The literature makes it easy to infer the importance of recognising non-nominal
uses of "it" in the fields of anaphora resolution, information retrieval,
machine translation and text summarisation. The task is especially crucial when
it is considered that almost one third of the uses of "it" in our corpus of
randomly selected texts were non-nominal.
In the full paper, the treatment of pleonastic "it" in surveys of English usage
is reviewed, as is work by Paice & Husk (1987), Lappin & Leass (1994)
and Denber (1998) on methods for automatic recognition of pleonastic "it". The
application of machine learning to a different problem in linguistics is
described in the review of Litman (1996) on the automatic classification of cue
phrases. One of the methods in the present paper applies machine learning to the
automatic identification of non-nominal "it".
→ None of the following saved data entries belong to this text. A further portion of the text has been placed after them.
(* ===== verification/Faults.v ===== *)
(** * Exceptions end to end

    From the faulting instruction to the page-fault handler in user space: the
    delivery and the stub of [Traps.v], [rust_exception_handler] of
    [handlers.rs], and the message of [mm/policy.rs]. *)

From S2P Require Import Prelude Cap Thread Sched Ipc Kernel SyscallSafety X86 Descriptors Traps.

(** [EXCEPTION_NAMES.len()] *)
Definition EXCEPTION_COUNT : Z := 32.

Section faults.
Context {D : Type}.
Implicit Types (k : Kernel D).

(** [rust_exception_handler]: the kernel in which it halts for good.  [cr2] is
    the register it reads on a page fault. *)
Definition rust_exception_handler k (cr2 : Z) (frame : InterruptFrame) : Kernel D :=
  if EXCEPTION_COUNT <=? exception_number frame then k
  else if exception_number frame =? 14 then page_fault_exception k cr2 (error_code frame) (f_rip frame)
  else k.

Lemma page_fault_payload_length tid a e i : length (page_fault_payload tid a e i) = 32%nat.
Proof. unfold page_fault_payload. by rewrite !length_app, !length_le_bytes. Qed.

(** C33. A page fault of a user program reaches the registered handler: whatever the
    program was doing, the gate of vector 14, its stub and the kernel's handler
    leave one more message in the handler's port, from the faulting thread, that
    holds the faulting address, the processor's error code, the address of the
    faulting instruction and the thread's identifier. *)
Theorem user_fault_reported la h tss s e k cr2 tid port p :
  handlers_ok h → mach_ok s → in_range 64 e → in_range 64 (stack_of tss 14 s) → 256 ≤ stack_of tss 14 s →
  Z.land e 4 ≠ 0 → current (k_sched k) = Some tid → k_policy k = Some port → ports (k_ipc k) !! port = Some p →
  (length (port_messages p) < MAX_QUEUE_DEPTH)%nat →
  let '(idt, idtr) := idt_init la h Idt_new in
  ∃ s1, take_interrupt idtr (idt_bytes idt) tss 14 s e = Some s1 ∧ m_rip s1 = exception_handler h 14 ∧
  let s2 := run (exception_stub 14 ++ exception_common) s1 in
  let k' := rust_exception_handler k cr2 (read_frame (mem s2) (regs s2 RCX)) in
  ∃ p' msg, ports (k_ipc k') !! port = Some p' ∧ port_messages p' = port_messages p ++ [msg] ∧
    sender msg = tid ∧ message_type msg = MSG_TYPE_PAGE_FAULT ∧
    payload msg = le_bytes 8 cr2 ++ le_bytes 8 e ++ le_bytes 8 (m_rip s) ++ le_bytes 8 tid.
Proof.
  intros Hh Hs He Hr1 Hr2 Huser Hcur Hpol Hport Hq.
  pose proof (exception_frame_correct la h tss s 14 e Hh Hs He ltac:(apply (bool_decide_unpack _); reflexivity) Hr1 Hr2) as H.
  destruct (idt_init la h Idt_new) as [idt idtr]. destruct H as (s1 & E1 & E2 & H). exists s1. split; [done|]. split; [done|].
  revert H. cbv zeta. generalize (run (exception_stub 14 ++ exception_common) s1). intros s2 (Hf & _ & _). rewrite Hf.
  unfold rust_exception_handler. cbn [exception_number error_code f_rip].
  change (EXCEPTION_COUNT <=? 14) with false. change (14 =? 14) with true. change (cpu_pushes_error 14) with true. cbv iota.
  unfold page_fault_exception. rewrite (proj2 (Z.eqb_neq _ _) Huser), Hcur. cbn [negb set_k_ipc k_ipc].
  unfold notify_page_fault. rewrite Hpol. unfold send_message. rewrite Hport. unfold validate_payload_and_size.
  cbn [shared_region payload Message_new]. rewrite page_fault_payload_length. change (MAX_MESSAGE_SIZE <? Z.of_nat 32) with false.
  change (ZERO_COPY_THRESHOLD <? Z.of_nat 32) with false. cbv iota. rewrite (proj2 (Nat.leb_gt _ _) Hq).
  cbn [fst record_trace_event set_port set_ports ports]. rewrite lookup_insert_eq. do 2 eexists. split; [reflexivity|].
  unfold port_enqueue. cbn [port_messages]. split; [reflexivity|]. unfold stamp. destruct (_ =? 0); done.
Qed.
End faults.

(** ** Witness *)

(** A kernel with one port, registered for page faults. *)
Definition demo_policy : Kernel unit := set_k_policy demo_port (Some 1).

Lemma demo_policy_port : ∃ p, ports (k_ipc demo_policy) !! 1 = Some p ∧ port_messages p = [].
Proof.
  assert (port_messages <$> ports (k_ipc demo_policy) !! 1 = Some []) as H by (vm_compute; reflexivity).
  destruct (ports (k_ipc demo_policy) !! 1) as [p|]; [|done]. exists p. split; [done|]. by injection H.
Qed.

Lemma demo_policy_current : current (k_sched demo_policy) = Some 2.
Proof. vm_compute. reflexivity. Qed.

Lemma user_fault_reported_witness :
  let '(idt, idtr) := idt_init demo_layout demo_handlers Idt_new in
  ∃ s1, take_interrupt idtr (idt_bytes idt) demo_tss 14 demo_mach 6 = Some s1 ∧
  let s2 := run (exception_stub 14 ++ exception_common) s1 in
  ∃ p' msg, ports (k_ipc (rust_exception_handler demo_policy 0x5000 (read_frame (mem s2) (regs s2 RCX)))) !! 1 = Some p' ∧
    port_messages p' = [msg] ∧ payload msg = le_bytes 8 0x5000 ++ le_bytes 8 6 ++ le_bytes 8 0x401000 ++ le_bytes 8 2.
Proof.
  destruct demo_policy_port as (p & Hp & Hq).
  pose proof (user_fault_reported demo_layout demo_handlers demo_tss demo_mach 6 demo_policy 0x5000 2 1 p demo_handlers_ok demo_mach_ok
    ltac:(unfold in_range; lia) ltac:(rewrite demo_stack by lia; unfold in_range; lia) ltac:(rewrite demo_stack; lia)
    ltac:(discriminate) demo_policy_current eq_refl Hp ltac:(rewrite Hq; unfold MAX_QUEUE_DEPTH; cbn; lia)) as H.
  destruct (idt_init demo_layout demo_handlers Idt_new) as [idt idtr]. destruct H as (s1 & H1 & _ & H2).
  exists s1. split; [exact H1|]. revert H2. cbv zeta. generalize (run (exception_stub 14 ++ exception_common) s1).
  intros s2 (p' & msg & Hp' & Hm & _ & _ & Hpay). exists p', msg. rewrite Hq in Hm. split; [exact Hp'|]. split; [exact Hm|exact Hpay].
Defined.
A novel resource was required for this corpus-based research. A corpus was
therefore constructed using 77 randomly selected texts from the BNC and stripped
down versions of the Susanne corpus. We implemented a software tool that
facilitates SGML mark up of instances of "it" that appear in the corpus by a
human annotator. Non-Nominal uses of "it" are marked <PLEO
ID="XX">it</PLEO> whereas other instances are left unmarked by the
annotator. On completion, the corpus contained 368830 words, 3171 occurrences of
"it" and 1025 non-nominal uses. A DTD was defined for the annotated corpus and
the SGML aware LT-Chunker (Mikheev 1996) was used to tokenise the corpus while
preserving the prior mark up. The tokenised file was then processed by a Perl
program written to report the paragraph, sentence and word positions of the
non-nominal instances of "it". This information was written to a data file and
used to evaluate the methods implemented and described later.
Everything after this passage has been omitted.